For the better part of 13 years, I worked from home. Prior to that I had worked for a company that had an exercise room complete with showers so I would brave the Knoxville roads of Gleason and Dean Hill without sidewalks or even shoulders and ride my bike to work. It wasn’t terribly long lived but biking was certainly an option. In January 2010, I took a six week contract locally which required me to be in an office downtown. After purchasing a wardrobe, I began commuting from Rocky Hill to the campus area of Knoxville. I considered the KAT, k-trans, the Knoxville busing system but KAT had recently removed the route that came within a half mile of my house. To get to a bus stop, I’d have to walk an hour (3 miles) with half that distance having no sidewalks or shoulders. Knoxville is extremely unfriendly to bicycles and pedestrians.
Our cars all died. Over the years we have gone from a multicar family to a single car family then burst to a three car family and are now back down to one functioning vehicle with three dead vehicles (plus one dead motorcycle).
Yesterday, I was supposed to take the van to the wife during lunch and she would return me to work. Instead I brought it to her just before her appointment and my daughter’s activity. She implored me just to drive back to work and she’d make phone calls to find a way home. Instead, I picked up a bus schedule, scrounged a dollar bill, four dimes, a nickel, and five pennies, and within minutes I was sitting on a KAT bus. For the record, buses will accept more money than the fare ($1.50) but gives change as bus credit so a $5 bill gets you 3.3 rides and they don’t take credit cards. I asked the driver instructions on how to depart the bus near my destination and she to me when I should pull the cord (which rings the driver). The ride was comfortable and relaxing. The other riders were sane and only toward the end of the trip did two passengers come in stinking of cigarette smoke. Twenty minutes later I was departing the bus. KAT only drops passengers at official stops so I found myself with a bit of a hike to get to the office. The walk was 10 minutes. $1.50 and thirty minutes traveled me from West Knoxville to campus without the wear and tear, gas, or tension of driving my own car.

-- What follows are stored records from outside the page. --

(* ===== verification/SchemaDecodeSpec.v ===== *)
(** * SchemaDecodeSpec: the messages round trip

    What each [UnmarshalXML] of a message reads from what its [Element] builds, and what
    is lost on the way. *)

From stdpp Require Import base option list gmap strings sets.
From Stdlib Require Import ZArith Lia Ascii.
From S2P Require Import Prelude Go Duration RelaxedTime Encoding Etree C14n Schema Env Reference.
From S2P Require Import SchemaXML XmlDecode SchemaDecode SchemaRoundtrip C14nReads C14nSpec.
From S2P Require Import SchemaTidy.

Open Scope string_scope.

#[local] Arguments RelaxedTime_UnmarshalText : simpl never.
#[local] Arguments Time_Format : simpl never.
#[local] Arguments time_Parse : simpl never.

Tactic Notation "signature" constr(p) :=
  group ltac:(apply (read_signature _ _ p); [by auto|intros; reflexivity|reflexivity..]).

Tactic Notation "flag" constr(p) :=
  group ltac:(apply (read_opt _ _ p _ _ id); [intros; unfold read_attr; simpl; unfold to_pointer;
    rewrite copy_bool_FormatBool; reflexivity|reflexivity]).

(** The root of a message declares the prefixes, and apart from [xs] nothing else. *)
Definition tame_name (space key : string) : bool := plain_name space key || ((space =? "xmlns") && (key =? "xs")).
Definition tame : list Attr → Prop := names_ok tame_name.

Lemma tame_scope ns l prefix : tame l → prefix ≠ "xs" → foldl xml_declare ns l !! prefix = ns !! prefix.
Proof.
  intros Hl Hp. revert ns. induction Hl as [|[s k v] l Ha _ IH]; intros ns; [done|]. simpl. rewrite IH.
  unfold tame_name, plain_name in Ha. simpl in Ha. unfold xml_declare. simpl.
  destruct (s =? "xmlns"); simpl in Ha.
  - destruct (String.eqb_spec k "xs") as [->|]; [|done]. by apply ns_insert_ne.
  - by destruct ((s =? "") && (k =? "xmlns")).
Qed.

Lemma message_scope ns l : tame l →
  let ns' := foldl xml_declare ns
    (attr_of "xmlns:saml" assertion_space ++ attr_of "xmlns:samlp" protocol_space ++ l)%list in
  protocol_scope ns' ∧ ∀ p, p ∉ ["saml"; "samlp"; "xs"] → ns' !! p = ns !! p.
Proof.
  intros H. cbv zeta. rewrite !foldl_app.
  change (foldl xml_declare (foldl xml_declare ns (attr_of "xmlns:saml" assertion_space))
    (attr_of "xmlns:samlp" protocol_space)) with
    (xml_declare (xml_declare ns (mkAttr "xmlns" "saml" assertion_space)) (mkAttr "xmlns" "samlp" protocol_space)).
  split; [split|].
  - unfold saml_scope. rewrite tame_scope, lookup_other, lookup_declared by done. done.
  - rewrite tame_scope, lookup_declared by done. done.
  - intros p Hp. rewrite !not_elem_of_cons in Hp. destruct Hp as (H1 & H2 & H3 & _).
    by rewrite tame_scope, !lookup_other by congruence.
Qed.

Lemma reads_message {A} n (F : list (Field A)) ns e t a l els x v va vl :
  built "samlp" t a els x e →
  a = (attr_of "xmlns:saml" assertion_space ++ attr_of "xmlns:samlp" protocol_space ++ l)%list →
  tame l → expects n protocol_space t →
  (∀ ns, protocol_scope ns → fold_each (read_attr F ns) a v = Ret va) →
  (∀ ns', protocol_scope ns' → (∀ p, p ∉ ["saml"; "samlp"; "xs"] → ns' !! p = ns !! p) →
     fold_each (unmarshalPath F ns') els va = Ret vl) →
  reads (unmarshal_struct n F) v ns e protocol_space t (assign_chardata F x vl).
Proof.
  intros He Ha Hl Hn Hva Hvl. destruct (message_scope ns l Hl) as [Hns Hsame]. rewrite <- Ha in Hns, Hsame.
  eapply reads_struct; eauto. by apply translate_samlp.
Qed.

Ltac message_struct Hns :=
  eapply reads_eq; [eapply reads_message;
    [build|groups; reflexivity|names_tac|done|intros ns' Hns; groups|intros ns' Hns Hsame; groups]|].

Section messages.
Context `{EtreeI : EtreeOps} `{EtreeB : !EtreeBuild}.

(** ** Requests *)

Definition AuthnRequest_read (r : AuthnRequest) : AuthnRequest :=
  mkAuthnRequest (AuthnRequest_ID r) (AuthnRequest_Version r) (Time_read (AuthnRequest_IssueInstant r))
    (AuthnRequest_Destination r) (AuthnRequest_Consent r) (AuthnRequest_Issuer r)
    ((λ _, zero_Element) <$> AuthnRequest_Signature r) (Subject_read <$> AuthnRequest_Subject r)
    (NameIDPolicy_read <$> AuthnRequest_NameIDPolicy r) (Conditions_read <$> AuthnRequest_Conditions r)
    (AuthnRequest_RequestedAuthnContext r) (AuthnRequest_ForceAuthn r) (AuthnRequest_IsPassive r)
    (AuthnRequest_AssertionConsumerServiceIndex r) (AuthnRequest_AssertionConsumerServiceURL r)
    (AuthnRequest_ProtocolBinding r) (AuthnRequest_AttributeConsumingServiceIndex r)
    (AuthnRequest_ProviderName r).

Record AuthnRequest_writable (r : AuthnRequest) : Prop := {
  request_instant : four_digit_year (AuthnRequest_IssueInstant r);
  request_signature : signature_ok (AuthnRequest_Signature r);
  request_subject s : AuthnRequest_Subject r = Some s → Forall four_digit_year (Subject_times s);
  request_conditions c : AuthnRequest_Conditions r = Some c → Forall four_digit_year (Conditions_times c)
}.

Lemma AuthnRequest_reads ns r : AuthnRequest_writable r →
  reads AuthnRequest_UnmarshalXML zero_AuthnRequest ns (AuthnRequest_Element r)
    protocol_space "AuthnRequest" (AuthnRequest_read r).
Proof.
  intros [Ht Hsig Hsub Hcond]. unfold AuthnRequest_Element, declare_saml. message_struct Hns.
  - required. required. required. required. instant.
    text AuthnRequest_Destination. text AuthnRequest_Consent.
    flag AuthnRequest_ForceAuthn. flag AuthnRequest_IsPassive.
    text AuthnRequest_AssertionConsumerServiceIndex. text AuthnRequest_AssertionConsumerServiceURL.
    text AuthnRequest_ProtocolBinding. text AuthnRequest_AttributeConsumingServiceIndex.
    text AuthnRequest_ProviderName.
  - pose proof (protocol_saml _ Hns).
    optional AuthnRequest_Issuer id by (by apply Issuer_reads).
    signature AuthnRequest_Signature.
    optional AuthnRequest_Subject Subject_read by (by apply Subject_reads; auto).
    optional AuthnRequest_NameIDPolicy NameIDPolicy_read by (by apply NameIDPolicy_reads).
    optional AuthnRequest_Conditions Conditions_read by (by apply Conditions_reads; auto).
    optional AuthnRequest_RequestedAuthnContext id by (by apply RequestedAuthnContext_reads).
  - unfold AuthnRequest_read. destruct r. simpl. by rewrite !option_fmap_id.
Qed.

Definition LogoutRequest_read (r : LogoutRequest) : LogoutRequest :=
  mkLogoutRequest (LogoutRequest_ID r) (LogoutRequest_Version r) (Time_read (LogoutRequest_IssueInstant r))
    (Time_read <$> LogoutRequest_NotOnOrAfter r) (LogoutRequest_Destination r) (LogoutRequest_Issuer r)
    (LogoutRequest_NameID r) ((λ _, zero_Element) <$> LogoutRequest_Signature r)
    (LogoutRequest_SessionIndexes r).

Record LogoutRequest_writable (r : LogoutRequest) : Prop := {
  logout_instant : four_digit_year (LogoutRequest_IssueInstant r);
  logout_end t : LogoutRequest_NotOnOrAfter r = Some t → four_digit_year t;
  logout_signature : signature_ok (LogoutRequest_Signature r)
}.

Lemma LogoutRequest_reads ns r : LogoutRequest_writable r →
  reads LogoutRequest_UnmarshalXML zero_LogoutRequest ns (LogoutRequest_Element r)
    protocol_space "LogoutRequest" (LogoutRequest_read r).
Proof.
  intros [Ht Hend Hsig]. unfold LogoutRequest_Element, declare_saml. message_struct Hns.
  - required. required. required. required. instant.
    group ltac:(apply (read_opt _ _ LogoutRequest_NotOnOrAfter _ _ Time_read);
      [intros t Hs; apply Hend in Hs; read_the_time|reflexivity]).
    text LogoutRequest_Destination.
  - pose proof (protocol_saml _ Hns).
    optional LogoutRequest_Issuer id by (by apply Issuer_reads).
    signature LogoutRequest_Signature.
    optional LogoutRequest_NameID id by (by apply NameID_reads).
    each LogoutRequest_SessionIndexes id by (by apply SessionIndex_reads).
  - unfold LogoutRequest_read. destruct r. simpl. by rewrite !option_fmap_id, map_id.
Qed.
(* ===== verification/SignatureDecode.v ===== *)
(** * SignatureDecode: reading the elements of a signature

    The structs of [src/internal/dsig/types/signature.go] as [encoding/xml] reads them.
    A struct with one field besides its name is the value of that field here, as in
    the types of [DSig]. *)

From stdpp Require Import base option list gmap strings sets.
From Stdlib Require Import ZArith Lia Ascii.
From S2P Require Import Prelude Go Encoding Etree C14n Schema Env DSig DSigSpec XmlDecode Reference SchemaXML.
From S2P Require Import SchemaDecode SchemaRoundtrip.

Open Scope string_scope.

(** ** The structs *)

Definition dsig_name (local : string) : option XMLName := Some (mkXMLName Namespace local).
Definition exc_c14n_space := "http://www.w3.org/2001/10/xml-exc-c14n#".

(** A struct whose only field is an attribute, or its character data. *)
Definition attribute_only (key : string) : list (Field string) := [FAttr "" key (λ s _, copy_string s)].
Definition chardata_only : list (Field string) := [FCharData (λ s _, s)].

Definition InclusiveNamespaces_Unmarshal : Reader string :=
  unmarshal_struct (Some (mkXMLName exc_c14n_space "InclusiveNamespaces")) (attribute_only "PrefixList").

#[export] Instance eta_Transform : Eta Transform := λ t,
  mkTransform (Transform_Algorithm t) (Transform_InclusiveNamespaces t).
#[export] Instance eta_Reference : Eta DSig.Reference := λ r,
  mkReference (Reference_URI r) (Reference_DigestValue r) (Reference_DigestAlgo r) (Reference_Transforms r).
#[export] Instance eta_SignedInfo : Eta SignedInfo := λ s,
  mkSignedInfo (SignedInfo_CanonicalizationMethod s) (SignedInfo_SignatureMethod s) (SignedInfo_References s).

Definition zero_Transform : Transform := mkTransform "" None.
Definition zero_Reference : DSig.Reference := mkReference "" "" "" [].
Definition zero_SignedInfo : SignedInfo := mkSignedInfo "" "" [].

Definition Transform_fields : list (Field Transform) :=
  [attr "Algorithm" Transform_Algorithm copy_string;
   child "" "InclusiveNamespaces" Transform_InclusiveNamespaces (pointer "" InclusiveNamespaces_Unmarshal)].

Definition Transform_Unmarshal : Reader Transform := unmarshal_struct (dsig_name "Transform") Transform_fields.

Definition Transforms_fields : list (Field (list Transform)) :=
  [FElement "" "Transform" (slice zero_Transform Transform_Unmarshal)].

Definition Transforms_Unmarshal : Reader (list Transform) := unmarshal_struct (dsig_name "Transforms") Transforms_fields.

Definition DigestMethod_Unmarshal : Reader string :=
  unmarshal_struct (dsig_name "DigestMethod") (attribute_only "Algorithm").

Definition Reference_fields : list (Field DSig.Reference) :=
  [attr "URI" Reference_URI copy_string;
   child "" "DigestValue" Reference_DigestValue (simple copy_string);
   child "" "DigestMethod" Reference_DigestAlgo DigestMethod_Unmarshal;
   child "" "Transforms" Reference_Transforms Transforms_Unmarshal].

Definition Reference_Unmarshal : Reader DSig.Reference := unmarshal_struct (dsig_name "Reference") Reference_fields.

Definition CanonicalizationMethod_Unmarshal : Reader string :=
  unmarshal_struct (dsig_name "CanonicalizationMethod") (attribute_only "Algorithm").

Definition SignatureMethod_Unmarshal : Reader string :=
  unmarshal_struct (dsig_name "SignatureMethod") (attribute_only "Algorithm").

Definition SignedInfo_fields : list (Field SignedInfo) :=
  [child "" "CanonicalizationMethod" SignedInfo_CanonicalizationMethod CanonicalizationMethod_Unmarshal;
   child "" "SignatureMethod" SignedInfo_SignatureMethod SignatureMethod_Unmarshal;
   child "" "Reference" SignedInfo_References (slice zero_Reference Reference_Unmarshal)].

Definition SignedInfo_Unmarshal : Reader SignedInfo := unmarshal_struct (dsig_name "SignedInfo") SignedInfo_fields.

Definition SignatureValue_Unmarshal : Reader string := unmarshal_struct (dsig_name "SignatureValue") chardata_only.
Definition X509Certificate_Unmarshal : Reader string := unmarshal_struct (dsig_name "X509Certificate") chardata_only.

Definition X509Data_fields : list (Field (list string)) :=
  [FElement "" "X509Certificate" (slice "" X509Certificate_Unmarshal)].

Definition X509Data_Unmarshal : Reader (list string) := unmarshal_struct (dsig_name "X509Data") X509Data_fields.

Definition KeyInfo_fields : list (Field (list string)) := [FElement "" "X509Data" X509Data_Unmarshal].

Definition KeyInfo_Unmarshal : Reader (list string) := unmarshal_struct (dsig_name "KeyInfo") KeyInfo_fields.

(** What is read of a [Signature]: its [SignedInfo], [SignatureValue] and [KeyInfo]. *)
Record SignatureContent := mkSignatureContent {
  Content_SignedInfo : option SignedInfo;
  Content_SignatureValue : option string;
  Content_KeyInfo : option (list string)
}.

#[export] Instance eta_SignatureContent : Eta SignatureContent := λ c,
  mkSignatureContent (Content_SignedInfo c) (Content_SignatureValue c) (Content_KeyInfo c).

Definition zero_SignatureContent : SignatureContent := mkSignatureContent None None None.

Definition Signature_fields : list (Field SignatureContent) :=
  [child "" "SignedInfo" Content_SignedInfo (pointer zero_SignedInfo SignedInfo_Unmarshal);
   child "" "SignatureValue" Content_SignatureValue (pointer "" SignatureValue_Unmarshal);
   child "" "KeyInfo" Content_KeyInfo (pointer [] KeyInfo_Unmarshal)].

Definition Signature_Unmarshal : Reader SignatureContent :=
  unmarshal_struct (dsig_name "Signature") Signature_fields.

(** The calls of [xml.Unmarshal] discharge the interface of [DSig]. *)
#[export] Instance signature_xml_ops `{XmlP : XmlParser} : SignatureXmlOps := {|
  Unmarshal_SignedInfo := xml_Unmarshal xml_Parse SignedInfo_Unmarshal zero_SignedInfo;
  Unmarshal_Signature data :=
    c ← xml_Unmarshal xml_Parse Signature_Unmarshal zero_SignatureContent data;
    Ret (Content_SignedInfo c, Content_SignatureValue c, Content_KeyInfo c)
|}.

Overall, I have not been on a KAT bus in over a decade or two and believed that it just wasn’t a viable means of transportation due to lack of stops and infrequency of pickups but I found that the commute wasn’t much different than driving myself. If anything, I may become a commuter who drives to the mall then rides the bus downtown. Hopefully KAT will extend a route down Northshore and the bus will become an even more viable option.
Dad of the year
Two of my children have entered The Age of Bickering. Every parent knows it. No matter how inconsequential, these two find something to fight over. The seven year old knows how to push the buttons of the ten year old and enjoys doing so. The ten year old wants to control everything and sets up scenarios she know will get the seven year old going. My morning routine consists of constantly reminding them, "please don’t fight" "please get along." I have a quota and apparently I can repeat myself only so many times before the Hulk takes over. Then everyone cries and I feel like a cad for the rest of the day. It’s quite amazing how quickly a calm, happy morning can turn to disaster and tension. I have committed myself to becoming Zen Dad but I’m a far way from snatching any stones from palms.
From the mouths of babes
Moe’s employee: "What can I get you brother?"
Evan, seven years old: "You’re not my brother."
Moe’s employee: "Little man, that just means I like you. We’re friends."
Evan: "But you’re not my brother."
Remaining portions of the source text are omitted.